Policymakers came out in force to reassure India and the rest of the world that everything’s fine, beginning with Finance Minister Pranab Mukherjee: “India’s fundamentals are strong, we are in a position to manage the challenge” to Montek Singh Ahluwalia of the Planning Commission: “I think our growth will still be robust” to chief economic advisor Kaushik Basu: “the India story remains robust.” Ahluwalia went so far as to predict 8.2% growth for the Indian economy this year, and 9% for the next few years.

India, however, did not join China in scolding the U.S. to “live within its means.” How can it? India’s estimated public debt is about 56% of GDP, not much better than the U.S. at 59%. The U.S. has huge entitlement programs like Social Security and Medicare; India has huge subsidy programs for the rural poor and a bloated public sector; the American public resists tax increases; the Indian public resists tax collection in general. And India, unlike China, allows its currency to float more or less freely against the dollar, making it more vulnerable to exchange rate pressures.

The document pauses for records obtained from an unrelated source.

(* ===== verification/HexDigits.v ===== *)
(** * Lower-case hexadecimal

    Two digits per byte, as the [{:02x}] of the standard library's formatter
    and the [hex] crate print them, and the reading of such digits, in which
    an upper-case letter counts as its lower-case one. *)
From S2P Require Import Prelude.
From Stdlib Require Ascii String.
Open Scope N_scope.

Definition digit (n : N) : Ascii.ascii := Ascii.ascii_of_N (if n <? 10 then 48 + n else 87 + n).
Definition value (c : Ascii.ascii) : option N :=
  let n := Ascii.N_of_ascii c in
  if (48 <=? n) && (n <=? 57) then Some (n - 48)
  else if (97 <=? n) && (n <=? 102) then Some (n - 87)
  else if (65 <=? n) && (n <=? 70) then Some (n - 55)
  else None.

Fixpoint encode (bs : bytes) : string :=
  match bs with
  | [] => String.EmptyString
  | b :: bs => String.String (digit (byte_val b / 16)) (String.String (digit (byte_val b mod 16)) (encode bs))
  end.

Fixpoint decode (s : string) : option bytes :=
  match s with
  | String.EmptyString => Some []
  | String.String a (String.String b s) =>
      x ← value a; y ← value b; bs ← decode s; Some (byte_of (16 * x + y) :: bs)
  | _ => None
  end.

(** A lower-case digit. *)
Definition is_digit (c : Ascii.ascii) : bool :=
  let n := Ascii.N_of_ascii c in ((48 <=? n) && (n <=? 57)) || ((97 <=? n) && (n <=? 102)).

Lemma is_digit_plain c : is_digit c = true -> 48 <= Ascii.N_of_ascii c.
Proof. unfold is_digit. cbv zeta. rewrite orb_true_iff, !andb_true_iff, !N.leb_le. lia. Qed.

(** All sixteen digits. *)
Lemma digit_ok n : n < 16 -> value (digit n) = Some n /\ is_digit (digit n) = true.
Proof.
  intros Hn. assert (H : forallb (fun k => bool_decide (value (digit k) = Some k) && is_digit (digit k))
    (map N.of_nat (seq 0 16)) = true) by (vm_compute; reflexivity).
  rewrite forallb_forall in H. specialize (H n). rewrite andb_true_iff, bool_decide_eq_true in H. apply H.
  apply in_map_iff. exists (N.to_nat n). split; [lia|]. apply in_seq. lia.
Qed.

Lemma halves b : byte_val b / 16 < 16 /\ byte_val b mod 16 < 16.
Proof. pose proof (byte_val_bound b). lia. Qed.

Lemma hex_decode_encode bs : decode (encode bs) = Some bs.
Proof.
  induction bs as [|b bs IH]; [done|]. cbn [encode decode]. destruct (halves b) as [H1 H2].
  rewrite (proj1 (digit_ok _ H1)), (proj1 (digit_ok _ H2)), IH. cbn [mbind option_bind].
  rewrite <- N.div_mod by done. by rewrite byte_of_val.
Qed.

Lemma encode_digits bs : Forall (fun c => is_digit c = true) (String.list_ascii_of_string (encode bs)).
Proof.
  induction bs as [|b bs IH]; [constructor|]. cbn. destruct (halves b) as [H1 H2].
  repeat constructor; [apply (digit_ok _ H1)|apply (digit_ok _ H2)|done].
Qed.

Lemma encode_length bs : String.length (encode bs) = (2 * length bs)%nat.
Proof. induction bs as [|b bs IH]; [done|]. cbn [encode String.length length]. rewrite IH. lia. Qed.

Lemma encode_inj bs bs' : encode bs = encode bs' -> bs = bs'.
Proof. intros H. apply (f_equal decode) in H. rewrite !hex_decode_encode in H. by injection H. Qed.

For India’s economy to be the “safe haven” that policy makers promise, two things will have to happen. First, foreign investors from the U.S. and Europe will have to believe that they will get real returns from the billions they have been investing in Indian infrastructure and power companies. Foreign direct investment in India was up 57% in the first half of this year — but that’s compared to 2010, when FDI plunged by 25%. That pull-back was a wake-up call for India; when investors have other options, they’ll go elsewhere. India needs FDI to improve its dismal infrastructure and power grid (thanks to all that debt, it can’t pay for it by itself); and it needs reliable electricity and good roads for factories, shops and software companies to run profitably. Second, it will have to ease the remaining restrictions on retail and other industries. U.S. companies have realized that they need to reach Indian consumers to have a hope of surviving the 21st century (case in point: Ford’s $1 billion investment in an auto factory in Gujarat); if India wants to be part of that story, it will have to let them in.